Biologist Scott Hotaling sets up a wildlife camera. The natural history of ice worms and their predators, only now coming to light, underscores that the fragile environment of retreating glaciers is potentially far more complicated than first thought.
Nell Greenfieldboyce/NPR

He, Wimberger and a grad student — Jordan Boersma — have worked together to set up wildlife cameras around Paradise Glacier this summer. They want to understand to what degree wildlife uses these glaciers — and rely ice worms for food.

Already, the researchers have spotted birds chowing down on ice worms. Those known to peck at worms include Gray-crowned Rosy Finches, American Pipits, Common Ravens, Horned Larks, Semipalmated Plovers, and Snow Buntings.

Boersma says they want to know "if alpine nesting birds use them to provision their nestlings and if that's an essential part of their life history."

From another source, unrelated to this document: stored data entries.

Lemma sales_by_unit_try_melted (df : DataFrame) :
  forallb (has_col (columns df))
    (["Year"; "Account"] ++ unit_keys ++ all_months) = true ->
  sales_by_unit_try df
  = groupby_sum
      (mkDataFrame ["Scenario"; "business_unit"; "month"; "sales"]
         (flat_map
            (fun m =>
               map (fun r => [cell (columns df) r "Scenario";
                              cell (columns df) r "business_unit";
                              VStr m; cell (columns df) r m])
                   (List.filter (sales_2023 (columns df)) (rows df)))
            all_months))
      unit_keys "sales".
Proof.
  intros Hcols.
  change (["Year"; "Account"] ++ unit_keys ++ all_months)
    with ("Year" :: "Account" :: unit_keys ++ all_months) in Hcols.
  cbn [forallb] in Hcols.
  apply andb_prop in Hcols as [Hy Hcols].
  apply andb_prop in Hcols as [Ha Hcols].
  unfold sales_by_unit_try.
  rewrite (getitem_present df "Year" Hy). cbn [mbind res_bind].
  rewrite (getitem_present df "Account" Ha). cbn [mbind res_bind].
  rewrite sales_mask, boolean_index_map.
  rewrite melt_present by exact Hcols. reflexivity.
Qed.

Lemma melted_rows_shape {A} (f g : A -> pyval) (h : A -> string -> pyval)
    (xs : list A) (months : list string) :
  Forall melted_shape
    (flat_map (fun m => map (fun x => [f x; g x; VStr m; h x m]) xs) months).
Proof.
  apply Forall_forall. intros row Hin%list_elem_of_In.
  apply in_flat_map in Hin as (m & _ & Hin).
  apply in_map_iff in Hin as (x & <- & _). unfold melted_shape. eauto 8.
Qed.

Lemma melted_rows_keys {A} (f g : A -> pyval) (h : A -> string -> pyval)
    (xs : list A) (months : list string) (k : list pyval) :
  In k (map (firstn 2)
          (flat_map (fun m => map (fun x => [f x; g x; VStr m; h x m]) xs)
                    months))
  <-> months <> [] /\ exists x, In x xs /\ k = [f x; g x].
Proof.
  rewrite in_map_iff. split.
  - intros (row & <- & Hin).
    apply in_flat_map in Hin as (m & Hm & Hin).
    apply in_map_iff in Hin as (x & <- & Hx).
    split; [intros ->; destruct Hm|]. exists x. auto.
  - intros (Hne & x & Hx & ->).
    destruct months as [|m months]; [congruence|].
    exists [f x; g x; VStr m; h x m]. split; [reflexivity|].
    apply in_flat_map. exists m. split; [left; reflexivity|].
    apply in_map_iff. eauto.
Qed.

Lemma keyed_pair (cols : list string) (c1 c2 : string) (r : list pyval) :
  existsb is_null [cell cols r c1; cell cols r c2] = false
  <-> keyed cols [c1; c2] r = true.
Proof.
  unfold keyed. cbn [existsb forallb].
  destruct (is_null (cell cols r c1)), (is_null (cell cols r c2));
    cbn; intuition congruence.
Qed.

(** ** The sales-by-unit view *)

Lemma months_weight_melted {A} (f g : A -> pyval) (h : A -> string -> pyval)
    (xs : list A) (months : list string) :
  melted_weight
    (flat_map (fun m => map (fun x => [f x; g x; VStr m; h x m]) xs) months)
  = sumZ (fun x => sumZ (fun m => Z.abs (as_int (h x m))) months) xs.
Proof.
  unfold melted_weight. rewrite sumZ_flat_map.
  erewrite sumZ_ext; [|intros m _; rewrite sumZ_map; reflexivity].
  cbn beta iota.
  rewrite <- (sumZ_swap (fun x m => Z.abs (as_int (h x m)))). reflexivity.
Qed.

Lemma row_share_melted {A} (sel : list pyval -> bool) (f g : A -> pyval)
    (h : A -> string -> pyval) (xs : list A) (months : list string) :
  sumZ (row_share sel)
    (flat_map (fun m => map (fun x => [f x; g x; VStr m; h x m]) xs) months)
  = sumZ (fun x =>
            if negb (is_null (f x)) && negb (is_null (g x)) && sel [f x; g x]
            then sumZ (fun m => as_int (h x m)) months else 0) xs.
Proof.
  rewrite sumZ_flat_map.
  erewrite sumZ_ext; [|intros m _; rewrite sumZ_map; reflexivity].
  rewrite <- (sumZ_swap
                (fun x m => row_share sel [f x; g x; VStr m; h x m])).
  apply sumZ_ext. intros x _. cbn [row_share].
  rewrite sumZ_if, negb_orb. reflexivity.
Qed.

The birds may have an impact on the ice worms' natural history too. Genetic research shows that ice worms may have traveled long distance from Alaska to Vancouver Island, perhaps by sticking onto the feet of migrating birds and hitching a ride.

A gray-crowned rosy finch catches an ice worm.
Scott Hotaling

So many basic questions remain unanswered. "There are more mysteries than there are solved things, with ice worms," says Hotaling.

He even wonders if ice worms might affect how fast a glacier melts, because their black bodies must absorb heat. It's known that the presence of dark-colored glacier algae can speed melting, and ice worms clearly change the surface of the glacier.

"What goes away when a mountain glacier is lost? I don't think we have a good answer to that question," says Hotaling. "Ice worms are an extraordinary example of a bit of biodiversity on our planet that most people don't know about. And in this case, of Seattle and the northwest, it's in the backyard of millions of people."